El presidente Donald Trump ha firmado en secreto una directiva que habilita al Pentágono para usar la fuerza militar contra determinados cárteles de la droga que su administración ha designado como organizaciones terroristas, de acuerdo con la cadena The New York Times. Esta decisión es el paso más agresivo que ha dado su gobierno en la lucha contra el narcotráfico, y señala la voluntad de Trump de utilizar fuerzas armadas en lo que se considera principalmente una tarea policial, para frenar el flujo de fentanilo y otras drogas ilegales.
La orden, que proporciona una base oficial para la posibilidad de operaciones militares directas en el mar y en territorio extranjero, ha llevado a los oficiales militares a explorar opciones sobre cómo perseguir a estos grupos. Sin embargo, la medida no está exenta de controversia. El despliegue de las fuerzas armadas en la lucha contra el narcotráfico, eleva preguntas sobre su legalidad y, en particular, si se consideraría “asesinato” que las fuerzas estadounidenses, actuando fuera de un conflicto armado autorizado por el Congreso, mataran a civiles o sospechosos que no representen una amenaza inminente.
Este año, la administración de Trump ya había desplegado la Guardia Nacional y tropas en la frontera suroeste, y había etiquetado a varios cárteles como organizaciones terroristas extranjeras. Entre los grupos señalados se encuentran el Tren de Aragua, la Mara Salvatrucha (MS-13) y el Cartel de los Soles, que, según el gobierno, es dirigido por el presidente de Venezuela, Nicolás Maduro. De hecho, el Departamento de Justicia de EE. UU. ha duplicado la recompensa por información que conduzca a su arresto, calificándolo como jefe de un cártel.
TOPSHOT – US President Donald Trump speaks to the troops during a surprise Thanksgiving day visit at Bagram Air Field, on November 28, 2019 in Afghanistan. (Photo by Olivier Douliery / AFP)

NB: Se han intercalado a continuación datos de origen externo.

Lemma execute_sql_rows_envelope_witness :
  exists payload,
    execute_sql (resolving_pool (RowsResult []) (Some [Field.mk "id" (Some 3%Z) (Some 11%Z)]))
        "SELECT id FROM t WHERE 1 = 0" false []
      = (Returned (json_text payload), [PoolExecute "SELECT id FROM t WHERE 1 = 0" []]) /\
    get_prop payload "success" = Some (VBool true) /\
    get_prop payload "affectedRows" = Some (VNumber 0) /\
    get_prop payload "insertId" = None /\
    get_prop payload "changedRows" = None /\
    get_prop payload "warningCount" = None /\
    get_prop payload "data" = None /\
    get_prop payload "rowCount" = None /\
    get_prop payload "fieldCount" = Some (VNumber 1) /\
    get_prop payload "fields" =
      Some (VArray (map field_summary [Field.mk "id" (Some 3%Z) (Some 11%Z)])).
Proof.
  apply (execute_sql_rows_envelope
           (resolving_pool (RowsResult []) (Some [Field.mk "id" (Some 3%Z) (Some 11%Z)]))
           "SELECT id FROM t WHERE 1 = 0" false []
           [PoolExecute "SELECT id FROM t WHERE 1 = 0" []]
           [] (Some [Field.mk "id" (Some 3%Z) (Some 11%Z)]));
    [right; split; reflexivity | reflexivity].
Defined.

Lemma since_same (w : World) : since w w = [].
Proof.
  rewrite <- (app_nil_r w) at 2. apply since_app.
Qed.

Lemma executeWithRetry_sent (pool : Pool) (sql : string) (params : list JsValue) (w : World) :
  exists n,
    1 <= n <= default_retries /\
    calls (since w (snd (executeWithRetry pool sql params default_retries w)))
      = repeat (sql, params) n.
Proof.
  destruct (executeWithRetry_events pool sql params w) as (evs & Hw & n & Hc & Hn).
  exists n. rewrite Hw, since_app. split; assumption.
Qed.

(** X7. Whatever [query_database] and [execute_sql] send to the driver is
    the caller's SQL text, character for character (not the trimmed or
    upper-cased text the gates look at), with an empty parameter list, and
    they send it at most twice. *)
Theorem sql_tools_send_only_the_callers_text
    (pool : Pool) (sql : string) (confirm : bool) (w : World) :
  (exists n, n <= default_retries /\
             calls (since w (snd (query_database pool sql w))) = repeat (sql, []) n) /\
  (exists n, n <= default_retries /\
             calls (since w (snd (execute_sql pool sql confirm w))) = repeat (sql, []) n).
Proof.
  split.
  - destruct (begins_with_any read_only_keywords sql) eqn:Hgate.
    + rewrite (query_database_trace pool sql w Hgate).
      destruct (executeWithRetry_sent pool sql [] w) as (n & Hn & Hc).
      exists n. split; [lia | exact Hc].
    + exists 0. split; [lia|].
      assert (Hw : snd (query_database pool sql w) = w).
      { revert Hgate. unfold begins_with_any, read_only_keywords. cbn [existsb].
        rewrite orb_false_r. intros H.
        apply orb_false_elim in H. destruct H as [Hselect H].
        apply orb_false_elim in H. destruct H as [Hshow H].
        apply orb_false_elim in H. destruct H as [Hdescribe Hexplain].
        unfold query_database, tryCatch, bind.
        rewrite Hselect, Hshow, Hdescribe, Hexplain. reflexivity. }
      rewrite Hw, since_same. reflexivity.
  - destruct (isDangerous (toUpperCase (trim sql)) && negb confirm) eqn:Hgate.
    + exists 0. split; [lia|].
      unfold execute_sql, tryCatch. rewrite Hgate. cbn.
      rewrite since_same. reflexivity.
    + rewrite (execute_sql_ungated_trace pool sql confirm w Hgate).
      destruct (executeWithRetry_sent pool sql [] w) as (n & Hn & Hc).
      exists n. split; [lia | exact Hc].
Qed.

(** X8. With [confirm = true] no statement is held back: whatever its
    text, [execute_sql] sends it to the pool, and its answer is a success
    or a failure envelope, without [requiresConfirmation]. *)
Theorem execute_sql_confirmed_always_executes (pool : Pool) (sql : string) (w : World) :
  (exists evs, snd (execute_sql pool sql true w) = w ++ PoolExecute sql [] :: evs) /\
  (exists payload,
     fst (execute_sql pool sql true w) = Returned (json_text payload) /\
     get_prop payload "requiresConfirmation" = None).
Proof.
  assert (Hgate : isDangerous (toUpperCase (trim sql)) && negb true = false)
    by apply andb_false_r.
  split.
  - rewrite (execute_sql_ungated_trace pool sql true w Hgate).
    destruct (executeWithRetry_events pool sql [] w) as (evs & Hw & _).
    exists evs. exact Hw.
  - rewrite (execute_sql_ungated pool sql true w Hgate).
    unfold tryCatch, bind.
    destruct (executeWithRetry pool sql [] default_retries w) as [[[rf|]|e] w'];
      cbn.
    + exists (responseData sql (fst rf) (snd rf)). split; [reflexivity|].
      unfold responseData.
      destruct (truthy (read_header insertId (fst rf)));
        destruct (read_header changedRows (fst rf));
        destruct (truthy (read_header warningCount (fst rf)) &&
                  gt_zero (read_header warningCount (fst rf)));
        destruct (fst rf) as [rows|h];
        try destruct (0 <? List.length rows);
        destruct (snd rf) as [fs|];
        try destruct (0 <? List.length fs);
        reflexivity.
    + eexists. split; reflexivity.
    + eexists. split; reflexivity.
Qed.

(** ** Trimming and upper-casing *)

Lemma isWhiteSpace_toUpperChar (c : ascii) : isWhiteSpace (toUpperChar c) = isWhiteSpace c.
Proof.
  destruct c as [[] [] [] [] [] [] [] []]; reflexivity.
Qed.

Lemma trimStart_toUpperCase (s : string) :
  trimStart (toUpperCase s) = toUpperCase (trimStart s).
Proof.
  induction s as [|c s IH]; simpl; [reflexivity|].
  rewrite isWhiteSpace_toUpperChar.
  destruct (isWhiteSpace c); [exact IH | reflexivity].
Qed.

Lemma trimEnd_toUpperCase (s : string) :
  trimEnd (toUpperCase s) = toUpperCase (trimEnd s).
Proof.
  induction s as [|c s IH]; simpl; [reflexivity|].
  rewrite IH, isWhiteSpace_toUpperChar.
  destruct (trimEnd s); simpl; [destruct (isWhiteSpace c)|]; reflexivity.
Qed.

Lemma trim_toUpperCase (s : string) : trim (toUpperCase s) = toUpperCase (trim s).
Proof.
  unfold trim. rewrite trimStart_toUpperCase. apply trimEnd_toUpperCase.
Qed.

Lemma all_whitespace_cons (c : ascii) (s : string) :
  all_whitespace (String c s) = isWhiteSpace c && all_whitespace s.
Proof.
  reflexivity.
Qed.

Lemma trimStart_all_whitespace (s : string) :
  all_whitespace s = true -> trimStart s = EmptyString.
Proof.
  induction s as [|c s IH]; [reflexivity|].
  rewrite all_whitespace_cons. intros H.
  apply andb_prop in H. destruct H as [Hc Hs].
  simpl. rewrite Hc. exact (IH Hs).
Qed.

Lemma trimEnd_all_whitespace (s : string) :
  all_whitespace s = true -> trimEnd s = EmptyString.
Proof.
  induction s as [|c s IH]; [reflexivity|].
  rewrite all_whitespace_cons. intros H.
  apply andb_prop in H. destruct H as [Hc Hs].
  simpl. rewrite (IH Hs), Hc. reflexivity.
Qed.

Lemma trim_all_whitespace (s : string) :
  all_whitespace s = true -> trim s = EmptyString.
Proof.
  intros H. unfold trim. rewrite (trimStart_all_whitespace s H). reflexivity.
Qed.

Lemma trimStart_padding (pad s : string) :
  all_whitespace pad = true -> trimStart (pad ++ s)%string = trimStart s.
Proof.
  induction pad as [|c pad IH]; [reflexivity|].
  rewrite all_whitespace_cons. intros H.
  apply andb_prop in H. destruct H as [Hc Hp].
  simpl. rewrite Hc. exact (IH Hp).
Qed.

Lemma trimEnd_padding (s pad : string) :
  all_whitespace pad = true -> trimEnd (s ++ pad)%string = trimEnd s.
Proof.
  intros H. induction s as [|c s IH]; simpl.
  - apply trimEnd_all_whitespace. exact H.
  - rewrite IH. reflexivity.
Qed.

Lemma trim_padding (left s right : string) :
  all_whitespace left = true -> all_whitespace right = true ->
  trim (left ++ s ++ right)%string = trim s.
Proof.
  intros Hl Hr. unfold trim. rewrite (trimStart_padding left _ Hl).
  induction s as [|c s IH]; simpl.
  - rewrite (trimStart_all_whitespace right Hr). reflexivity.
  - destruct (isWhiteSpace c); [exact IH|].
    change (String c (s ++ right)%string) with (String c s ++ right)%string.
    apply trimEnd_padding. exact Hr.
Qed.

La directiva de Trump representa una escalada significativa en la guerra contra las drogas, al situar al ejército estadounidense en la primera línea de combate. Más allá de la estrategia, la medida nos obliga a preguntarnos: ¿Es la intervención militar la respuesta efectiva para un problema que tiene profundas raíces sociales y económicas? Y, a nivel internacional, ¿qué consecuencias podría tener esta nueva postura unilateral de Estados Unidos en su relación con otros países y en el equilibrio geopolítico de la región?